(** [EventSummary]: the synchronization events of the kernel, by type and code. *)
Definition EV_SYN : Z := 0.
Definition SYN_REPORT : Z := 0.
Definition SYN_DROPPED : Z := 3.

Definition classify_input_event (event : InputEvent) : option Update :=
  if (InputEvent_type event =? EV_SYN) && (InputEvent_code event =? SYN_REPORT) then None
  else if (InputEvent_type event =? EV_SYN) && (InputEvent_code event =? SYN_DROPPED)
  then Some (BrokerState_Unavailable, StopReason_EventLoss)
  else Some (BrokerState_Stopped, StopReason_Activity).

Definition classify_eligibility_transition (transition : result EligibilityState ProtocolError) : Update :=
  match transition with
  | Ok EligibilityState_Ineligible => (BrokerState_Stopped, StopReason_EligibilityChanged)
  | Ok EligibilityState_Eligible | Err _ => (BrokerState_Unavailable, StopReason_EvidenceLost)
  end.

Definition evidence_lost : Update := (BrokerState_Unavailable, StopReason_EvidenceLost).

(** [find_map(classify_input_event)], as the inner loop does. *)
Fixpoint first_update (events : list InputEvent) : option Update :=
  match events with
  | [] => None
  | event :: events =>
      match classify_input_event event with
      | Some update => Some update
      | None => first_update events
      end
  end.

(** A frame read from a descriptor, with the fuel its reader needs. *)
Definition receive_frame {E A} (read : nat → Reader → option (result A ProtocolError * Reader)) (fd : Fd)
  : M W E (result A ProtocolError) := λ w,
  match read (fuel_for (pending fd w)) (pending fd w) with
  | Some (frame, rest) => (Ok frame, consume fd rest w)
  | None => (Ok (Err ProtocolError_Unavailable), w)
  end.

(** ** The evidence at start-up *)

(** [poll] with one source *)
Definition poll_one {E} (prefix : string) (stop : string → E) (source : Source) (timeout : Z)
  : M W E Revents :=
  let! events := map_error stop (explain prefix (poll [source] (Some timeout))) in
  ret (nth 0 events no_events).

Definition now {E} : M W E Z := λ w, let '(t, w) := clock_now w in (Ok t, w).

(** The loop, with [got] of the frame's bytes read. *)
Fixpoint initial_frame (fuel : nat) (source : Fd) (deadline : Z) (got : bytes) : M W BrokerStop bytes :=
  match fuel with
  | O => fail BrokerStop_OutOfFuel
  | S fuel =>
      if (ELIGIBILITY_FRAME_BYTES <=? length got)%nat then ret got
      else
        let! outcome := λ w,
          let '(outcome, rest) := read (pending source w) (ELIGIBILITY_FRAME_BYTES - length got) in
          (Ok outcome, consume source rest w) in
        match outcome with
        | Ok [] => fail (BrokerStop_Error "eligibility channel closed during initial frame")
        | Ok chunk => initial_frame fuel source deadline (got ++ chunk)
        | Err ErrorKind_Interrupted => initial_frame fuel source deadline got
        | Err error =>
            if negb (bool_decide (error = ErrorKind_Other WOULD_BLOCK))
            then fail (BrokerStop_Error "cannot read initial eligibility evidence")
            else
              let! present := now in
              let remaining := Z.max 0 (deadline - present) in
              if remaining =? 0
              then fail (BrokerStop_Error "timed out waiting for initial eligibility evidence")
              else
                let! events := poll_one "initial eligibility poll failed" BrokerStop_Error
                                 (Source_Eligibility source) remaining in
                if Revents_ERR events || Revents_NVAL events
                then fail (BrokerStop_Error "initial eligibility evidence was lost")
                else if is_none events
                then fail (BrokerStop_Error "timed out waiting for initial eligibility evidence")
                else if Revents_HUP events && negb (Revents_IN events)
                then fail (BrokerStop_Error "eligibility channel closed during initial frame")
                else initial_frame fuel source deadline got
        end
  end.
(* ===== verification/McpTools.v ===== *)
(** * [agent-seat-mcp/src/mcp.rs]: the published tools

    The names, descriptions and argument schemas of the tools of both protocol eras. *)

From stdpp Require Import list.
From S2P Require Import Prelude Text Json.

#[local] Open Scope string_scope.

Definition KEYBOARD_KEYS : list string :=
  ["backspace"; "delete"; "enter"; "escape"; "tab"; "space"; "insert"; "home"; "end";
   "page_up"; "page_down"; "arrow_left"; "arrow_right"; "arrow_up"; "arrow_down"; "a"; "b";
   "c"; "d"; "e"; "f"; "g"; "h"; "i"; "j"; "k"; "l"; "m"; "n"; "o"; "p"; "q"; "r"; "s"; "t";
   "u"; "v"; "w"; "x"; "y"; "z"; "0"; "1"; "2"; "3"; "4"; "5"; "6"; "7"; "8"; "9"; "f1";
   "f2"; "f3"; "f4"; "f5"; "f6"; "f7"; "f8"; "f9"; "f10"; "f11"; "f12"].

Inductive Era := Era_Legacy | Era_Modern.

(** [name], [title] and [description] are static texts. *)
Record Tool := {
  Tool_name : string;
  Tool_title : string;
  Tool_description : string;
  Tool_input_schema : Value
}.

Definition tool (name title description : string) (input_schema : Value) : Tool :=
  {| Tool_name := name; Tool_title := title; Tool_description := description;
     Tool_input_schema := input_schema |}.

(** ** Schemas *)

Definition empty_schema : Value :=
  json_object [("type", json_str "object"); ("additionalProperties", json_bool false)].

Definition positive_schema : Value := json_object [("type", json_str "integer"); ("minimum", json_uint 1)].
Definition natural_schema : Value := json_object [("type", json_str "integer"); ("minimum", json_uint 0)].

Definition target_schema : Value :=
  json_object [
    ("type", json_str "object");
    ("properties", json_object [("client", positive_schema); ("generation", natural_schema)]);
    ("required", json_strs ["client"; "generation"]);
    ("additionalProperties", json_bool false)].

(** [object.extend(extra)] *)
Definition extend (fields extra : StrMap Value) : StrMap Value :=
  fold_left (λ m '(key, value), map_insert key value m) extra fields.

Definition object_with_target (extra : Value) (extra_required : list string) : Value :=
  let properties := map_insert (bstr "generation") natural_schema
                      (map_insert (bstr "client") positive_schema []) in
  let properties := match extra with Value_Object extra => extend properties extra | _ => properties end in
  json_object [
    ("type", json_str "object");
    ("properties", Value_Object properties);
    ("required", json_strs (["client"; "generation"] ++ extra_required)%list);
    ("additionalProperties", json_bool false)].

(** [object.entry(key).or_insert_with(..)] and a change of what is there. *)
Definition entry_or (key : string) (default : Value) (change : Value → Value) (fields : StrMap Value)
  : StrMap Value :=
  map_insert (bstr key)
    (change (match map_get (bstr key) fields with Some value => value | None => default end)) fields.

Definition add_context_schema (schema : Value) : Value :=
  match schema with
  | Value_Object fields =>
      let fields := entry_or "properties" (json_object [])
        (λ properties, match properties with
                       | Value_Object properties =>
                           Value_Object (map_insert (bstr "context") positive_schema properties)
                       | other => other
                       end) fields in
      let fields := entry_or "required" (json_array [])
        (λ required, match required with
                     | Value_Array required => Value_Array (required ++ [json_str "context"])%list
                     | other => other
                     end) fields in
      Value_Object fields
  | other => other
  end.
Definition translate_call (name : str) (arguments : option Value) : result Call CallError :=
  let arguments := default (json_object []) arguments in
  let? call := match decoder name with
               | Some decode => decode arguments
               | None => Err CallError_UnknownTool
               end in
  map_err CallError_Arguments (Call_validate call) ;?
  Ok call.

(** ** Provider sessions *)

Context {W : Type} `{SeatStreams W, DiscoveryServer W, Stdio W} (io_text : ErrorKind → string).

Definition seat_failure (error : SeatError) : ProviderFailure :=
  provider_error (ErrorCode_as_str (SeatError_code error)) (Retry_as_str (SeatError_retry error))
    (SeatError_message error).
Definition discovery_failure (error : DiscoveryError) : ProviderFailure :=
  provider_error (DiscoveryError_code error) (DiscoveryError_retry error) (DiscoveryError_to_string error).

Definition call_seat (call : Call) : M (Seat * W) ProviderFailure Outcome :=
  let! response := map_error seat_failure (Seat_call io_text call) in
  ret (Response_outcome response).

(** On the seat of a session. *)
Definition on_seat {E A} (m : M (Seat * W) E A) : M (ProviderSession * W) E A :=
  zoom (λ s, (ProviderSession_seat (fst s), snd s))
    (λ s t, ({| ProviderSession_seat := fst s;
                ProviderSession_pointer_slots := ProviderSession_pointer_slots (fst t) |}, snd s)) m.
(** C10: the companion's side of every provider connection follows the protocol.  In any run,
    over any number of lines, each connection is greeted once, and only after a valid welcome
    carries requests, whose identities are 1, 2, 3 and so on, each sent only after the
    response with the identity of the one before; once a write, a read or an answer fails,
    the connection is only closed.  The connections left open are exactly those the server
    holds, each by one owner and idle, with the identity it will use next; there are at most
    ten (the inherited one, the legacy session and eight contexts), and the contexts' names
    are all below the next one given out. *)
Theorem provider_sessions_sound {W} `{Companion W, Serde} io_text version socket seat n w :
  notes w = [] →
  (∀ st id, seat = Some {| Seat_stream := st; Seat_next_request := id |} → st ∈ in_use w) →
  let start := list_to_map (prod_map id Phase_Idle <$> (seat_entry <$> option_list seat)) in
  let open s' :=
    ∃ p, replay start (notes (snd s')) = Some p ∧
      p = list_to_map (prod_map id Phase_Idle <$> held (fst s')) ∧ NoDup (held (fst s')).*1 ∧
      (length (held (fst s')) ≤ 10)%nat ∧ contexts_ok (Server_modern_contexts (fst s')) in
  wp (serve version io_text n) (λ _, open) (λ _, open) (Server_new socket seat, w).
Proof.
  intros Hn Hseat. cbv zeta.
  eapply wp_mono; [apply serve_keeps, (sound_new socket seat w Hn Hseat)|..];
    intros _ s' (Hok & p & [Hp _] & Hnd & Hidle); exists p; split_and!; try done; by apply held_length.
Qed.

=======

WHAT TO WORK ON »
All the lines that hold the word "after" must appear in the answer, copied from the records.

RESULT OF THIS TASK »
    over any number of lines, each connection is greeted once, and only after a valid welcome
    carries requests, whose identities are 1, 2, 3 and so on, each sent only after the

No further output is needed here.